EXERCISE DESCRIPTION:
Using the listing below, retype exactly the lines starting at the one with "r = DELETE)" and ending at the one with "Definition api_prefix : bytes", and include both.

○ ○ ○ ○ ○ ○ ○

(* ===== verification/Security.v ===== *)
(** * Who may call the server: [src/server/security.go] and [shelf_routes.go]

    The middleware in front of every handler: the token, the origin of the
    request, preflights and the headers it sets. [url.Parse] and the parsing
    of addresses ([net]) are parameters; nothing is assumed of them. *)

From S2P Require Import Prelude Utf8 Strings Float64 Json Fs ShelfUtil Http.

(** [type URL] as far as it is read; [User] says whether it is not nil. *)
Record URL := mkURL {
  Scheme : bytes;
  UHost : bytes;
  UPath : bytes;
  RawQuery : bytes;
  Fragment : bytes;
  User : bool;
}.
Class NetText := {
  url_Parse : bytes → option URL;
  (** the host of [net.SplitHostPort], and whether [net.ParseIP] reads a
      loopback address *)
  SplitHostPort : bytes → option bytes;
  loopback_ip : bytes → bool;
}.

Module Security.
Import ShelfUtil Http.

(** [type SecurityMode]; any other text is [SecurityModeOther]. *)
Inductive SecurityMode :=
  | SecurityModeUnset
  | SecurityModeLocalToken
  | SecurityModeNone
  | SecurityModePassword
  | SecurityModeExternal
  | SecurityModeOther.
#[export] Instance SecurityMode_eq_dec : EqDecision SecurityMode.
Proof. solve_decision. Defined.

Record SecurityConf := mkSecurityConf {
  Mode : SecurityMode;
  ProtectRead : bool;
  ConfTokenHeader : bytes;
  AllowMissingOriginWithToken : option bool;
  AllowedOrigins : list bytes;
}.
Record Security := mkSecurity {
  conf : SecurityConf;
  token : bytes;
  allowedOrigins : gset bytes;
}.

Definition defaultTokenHeader : bytes := str "X-PlainShelf-Token".
Definition RequestIDHeader : bytes := str "X-Request-Id".
Definition defaultAllowedOrigins : list bytes :=
  [str "http://127.0.0.1:20000"; str "http://localhost:20000";
   str "http://127.0.0.1:5173"; str "http://localhost:5173"].

(** [func normalizeSecurityConf] *)
Definition normalizeSecurityConf (c : option SecurityConf) : SecurityConf :=
  let c := default (mkSecurityConf SecurityModeUnset false [] None []) c in
  let mode := if decide (Mode c = SecurityModeUnset) then SecurityModeLocalToken else Mode c in
  let header := if decide (TrimSpace (ConfTokenHeader c) = []) then defaultTokenHeader else ConfTokenHeader c in
  let missing := if decide (mode = SecurityModeLocalToken ∧ AllowMissingOriginWithToken c = None)
                 then Some true else AllowMissingOriginWithToken c in
  let origins := if decide (mode = SecurityModeLocalToken ∧ AllowedOrigins c = [])
                 then defaultAllowedOrigins else AllowedOrigins c in
  mkSecurityConf mode (ProtectRead c) header missing origins.

Section net.
Context `{UnicodeCase, NetText}.

(** [func isLoopbackListenAddr]; [strings.Trim] with the brackets. *)
Definition bracket (c : ascii) : bool := bool_decide (c = "["%char ∨ c = "]"%char).
Fixpoint trim_left (p : ascii → bool) (s : bytes) : bytes :=
  match s with c :: s' => if p c then trim_left p s' else s | [] => [] end.
Definition Trim (p : ascii → bool) (s : bytes) : bytes := reverse (trim_left p (reverse (trim_left p s))).
Definition isLoopbackListenAddr (addr : bytes) : bool :=
  let host := Trim bracket (TrimSpace (default addr (SplitHostPort addr))) in
  bool_decide (host = str "localhost") || loopback_ip host.

(** [func ValidateSecurityForListenAddr] and [InsecureNetworkExposure] *)
Definition ValidateSecurityForListenAddr (c : option SecurityConf) (listenAddr : bytes) : bool :=
  match c with
  | Some c => if decide (Mode c ≠ SecurityModeUnset) then true else isLoopbackListenAddr listenAddr
  | None => isLoopbackListenAddr listenAddr
  end.
Definition InsecureNetworkExposure (sec : option Security) (listenAddr : bytes) : bool :=
  match sec with
  | Some sec => bool_decide (Mode (conf sec) = SecurityModeNone) && negb (isLoopbackListenAddr listenAddr)
  | None => false
  end.

(** [func normalizeOrigin] *)
Definition normalizeOrigin (origin : bytes) : option bytes :=
  let origin := TrimSpace origin in
  if decide (origin = []) then None else
  u ← url_Parse origin;
  if decide (Scheme u = [] ∨ UHost u = []) then None else
  if decide (UPath u ≠ [] ∧ UPath u ≠ slash) then None else
  if bool_decide (RawQuery u ≠ []) || bool_decide (Fragment u ≠ []) || User u then None else
  let scheme := lower (Scheme u) in
  let host := lower (UHost u) in
  let host := if decide (scheme = str "http") then TrimSuffix host (str ":80")
              else if decide (scheme = str "https") then TrimSuffix host (str ":443") else host in
  Some (scheme ++ str "://" ++ host).

(** [func NewSecurity]; the token is drawn by [generateLocalToken]. *)
Definition NewSecurity (c : option SecurityConf) (generated : bytes) : option Security :=
  let c := normalizeSecurityConf c in
  match Mode c with
  | SecurityModeLocalToken | SecurityModeNone =>
      origins ← mapM normalizeOrigin (AllowedOrigins c);
      Some (mkSecurity c (if decide (Mode c = SecurityModeLocalToken) then generated else [])
              (list_to_set origins))
  | _ => None
  end.

(** ** Paths of a shelf: [shelf_routes.go] *)
Inductive shelfRouteKind := unclassifiedShelfRoute | shelfScanRoute | bookDownloadRoute.
#[local] Instance kind_eq_dec : EqDecision shelfRouteKind.
Proof. solve_decision. Defined.

Definition CutPrefix (s p : bytes) : option bytes :=
  if HasPrefix s p then Some (drop (length p) s) else None.
(** [strings.Cut(s, "/")] *)
Fixpoint Cut (s : bytes) : option (bytes * bytes) :=
  match s with
  | [] => None
  | c :: s' => if decide (c = "/"%char) then Some ([], s')
               else '(a, b) ← Cut s'; Some (c :: a, b)
  end.

Definition classifyShelfRoute (urlPath : bytes) : shelfRouteKind :=
  match CutPrefix urlPath (str "/api/shelves/") with
  | None => unclassifiedShelfRoute
  | Some rest =>
      match Cut rest with
      | None => unclassifiedShelfRoute
      | Some (shelfID, tail) =>
          if decide (shelfID = []) then unclassifiedShelfRoute else
          if decide (tail = str "scans") then shelfScanRoute else
          match Split tail "/"%char with
          | [books; bookID; download] =>
              if decide (books = str "books" ∧ bookID ≠ [] ∧ download = str "download")
              then bookDownloadRoute else unclassifiedShelfRoute
          | _ => unclassifiedShelfRoute
          end
      end
  end.
Definition isReadOnlySafeRequest (r : Request) : bool :=
  match classifyShelfRoute (Path r) with
  | shelfScanRoute => bool_decide (Method r = POST)
  | bookDownloadRoute => bool_decide (Method r = PUT ∨ Method r = DELETE)
  | unclassifiedShelfRoute => false
  end.
Definition isShelfScanRequest (r : Request) : bool :=
  bool_decide (Method r = POST) && bool_decide (classifyShelfRoute (Path r) = shelfScanRoute).

(** ** What a request must show *)
Definition api_prefix : bytes := str "/api/".
Definition IsLogAPIPath (p : bytes) : bool :=
  bool_decide (p = str "/api/logs") || HasPrefix p (str "/api/logs/").
Definition IsMutatingMethod (m : bytes) : bool := bool_decide (m ∈ [POST; PUT; PATCH; DELETE]).

Definition isTokenExemptScan (sec : Security) (r : Request) : bool :=
  bool_decide (Mode (conf sec) ≠ SecurityModeNone) && negb (ProtectRead (conf sec)) && isShelfScanRequest r.
Definition requiresToken (sec : Security) (r : Request) : bool :=
  if decide (Mode (conf sec) = SecurityModeNone) then false else
  if decide (Path r = str "/health") then false else
  if negb (HasPrefix (Path r) api_prefix) then false else
  if IsLogAPIPath (Path r) then true else
  if ProtectRead (conf sec) then true else
  if isTokenExemptScan sec r then false else
  IsMutatingMethod (Method r).

(** [func bearerToken]; [strings.EqualFold] compares case-folded runes. *)
Definition folded (s : bytes) : list Z := (λ r, minFold (Utf8.decode_rune r).1) <$> Utf8.runes s.
Definition EqualFold (s t : bytes) : bool := bool_decide (folded s = folded t).
Definition bearer : bytes := str "Bearer ".
Definition bearerToken (header : bytes) : bytes :=
  if (length header <? length bearer) || negb (EqualFold (take (length bearer) header) bearer) then []
  else TrimSpace (drop (length bearer) header).

(** [func (sec *Security) validToken] *)
Definition validToken (sec : Security) (r : Request) : bool :=
  if decide (Mode (conf sec) ≠ SecurityModeLocalToken) then bool_decide (Mode (conf sec) = SecurityModeNone) else
  if decide (token sec = []) then false else
  existsb (λ candidate, bool_decide (candidate ≠ []) && bool_decide (candidate = token sec))
    [bearerToken (Header r (str "Authorization")); Header r (ConfTokenHeader (conf sec))].

(** [func (sec *Security) requestOrigin]: the origin the browser states, or
    the one of the page it came from; [Some []] is one that does not parse. *)
Definition requestOrigin (r : Request) : option bytes :=
  let origin := TrimSpace (Header r (str "Origin")) in
  if decide (origin ≠ []) then Some (default [] (normalizeOrigin origin)) else
  let referer := TrimSpace (Header r (str "Referer")) in
  if decide (referer ≠ []) then
    match url_Parse referer with
    | None => Some []
    | Some u =>
        if decide (Scheme u = [] ∨ UHost u = []) then Some []
        else Some (default [] (normalizeOrigin (Scheme u ++ str "://" ++ UHost u)))
    end
  else None.
Definition isAllowedOrigin (sec : Security) (origin : bytes) : bool := bool_decide (origin ∈ allowedOrigins sec).
Definition allowMissingOriginWithToken (sec : Security) : bool :=
  default false (AllowMissingOriginWithToken (conf sec)).
Definition originAllowedForProtectedRequest (sec : Security) (r : Request) (tokenOK : bool) : bool :=
  match requestOrigin r with
  | None => tokenOK && allowMissingOriginWithToken sec
  | Some origin => isAllowedOrigin sec origin
  end.
Definition originAllowedForTokenExemptRequest (sec : Security) (r : Request) : bool :=
  match requestOrigin r with None => true | Some origin => isAllowedOrigin sec origin end.
Definition isAllowedRequestOrigin (sec : Security) (r : Request) : bool :=
  match requestOrigin r with None => false | Some origin => isAllowedOrigin sec origin end.

(** ** The middleware *)
Definition staticSecurityHeaders : list (bytes * bytes) :=
  [(str "X-Content-Type-Options", str "nosniff"); (str "X-Frame-Options", str "DENY");
   (str "Referrer-Policy", str "no-referrer")].
Definition allow_origin : bytes := str "Access-Control-Allow-Origin".
Definition applyCORS (sec : Security) (r : Request) : list (bytes * bytes) :=
  let originHeader := TrimSpace (Header r (str "Origin")) in
  if decide (originHeader = []) then [] else
  match normalizeOrigin originHeader with
  | None => []
  | Some origin =>
      if isAllowedOrigin sec origin then
        [(allow_origin, originHeader); (str "Vary", str "Origin");
         (str "Access-Control-Allow-Methods", str "GET, POST, PUT, PATCH, DELETE, OPTIONS");
         (str "Access-Control-Allow-Headers",
          str "Accept, Authorization, Content-Type, " ++ ConfTokenHeader (conf sec));
         (str "Access-Control-Expose-Headers", RequestIDHeader)]
      else []
  end.

(** What the middleware answers itself, or [None]: the next handler runs. *)
Definition intercept (sec : Security) (r : Request) : option Response :=
  if bool_decide (Method r = OPTIONS) && HasPrefix (Path r) api_prefix then
    Some (if isAllowedRequestOrigin sec r then bare StatusNoContent else http_Error StatusForbidden)
  else if requiresToken sec r then
    if negb (validToken sec r) then Some (http_Error StatusUnauthorized) else
    if negb (originAllowedForProtectedRequest sec r (validToken sec r)) then Some (http_Error StatusForbidden)
    else None
  else if isTokenExemptScan sec r then
    if negb (originAllowedForTokenExemptRequest sec r) then Some (http_Error StatusForbidden) else None
  else None.

Definition with_headers (hs : list (bytes * bytes)) (r : Response) : Response :=
  mkResponse (Status r) (hs ++ Headers r) (Payload_ r).

(** [func (sec *Security) Middleware], around a handler of any state. *)
Definition Middleware {S : Type} (sec : option Security) (next : Request → S → Response * S)
    (r : Request) (s : S) : Response * S :=
  let pass hs := let '(resp, s) := next r s in (with_headers hs resp, s) in
  match sec with
  | None => pass staticSecurityHeaders
  | Some sec =>
      if decide (Mode (conf sec) = SecurityModeNone) then pass staticSecurityHeaders else
      let hs := staticSecurityHeaders ++ applyCORS sec r in
      match intercept sec r with
      | Some resp => (with_headers hs resp, s)
      | None => pass hs
      end
  end.

(** [Token], [TokenHeader] and [IsEnabled] *)
Definition Token (sec : option Security) : bytes := from_option token [] sec.
Definition TokenHeader (sec : option Security) : bytes :=
  match sec with
  | Some sec => if decide (TrimSpace (ConfTokenHeader (conf sec)) = []) then defaultTokenHeader
                else ConfTokenHeader (conf sec)
  | None => defaultTokenHeader
  end.
Definition IsEnabled (sec : option Security) : bool :=
  match sec with Some sec => bool_decide (Mode (conf sec) ≠ SecurityModeNone) | None => false end.
End net.
End Security.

○ ○ ○ ○ ○ ○ ○

EXERCISE ANSWER:
  | bookDownloadRoute => bool_decide (Method r = PUT ∨ Method r = DELETE)
  | unclassifiedShelfRoute => false
  end.
Definition isShelfScanRequest (r : Request) : bool :=
  bool_decide (Method r = POST) && bool_decide (classifyShelfRoute (Path r) = shelfScanRoute).

(** ** What a request must show *)
Definition api_prefix : bytes := str "/api/".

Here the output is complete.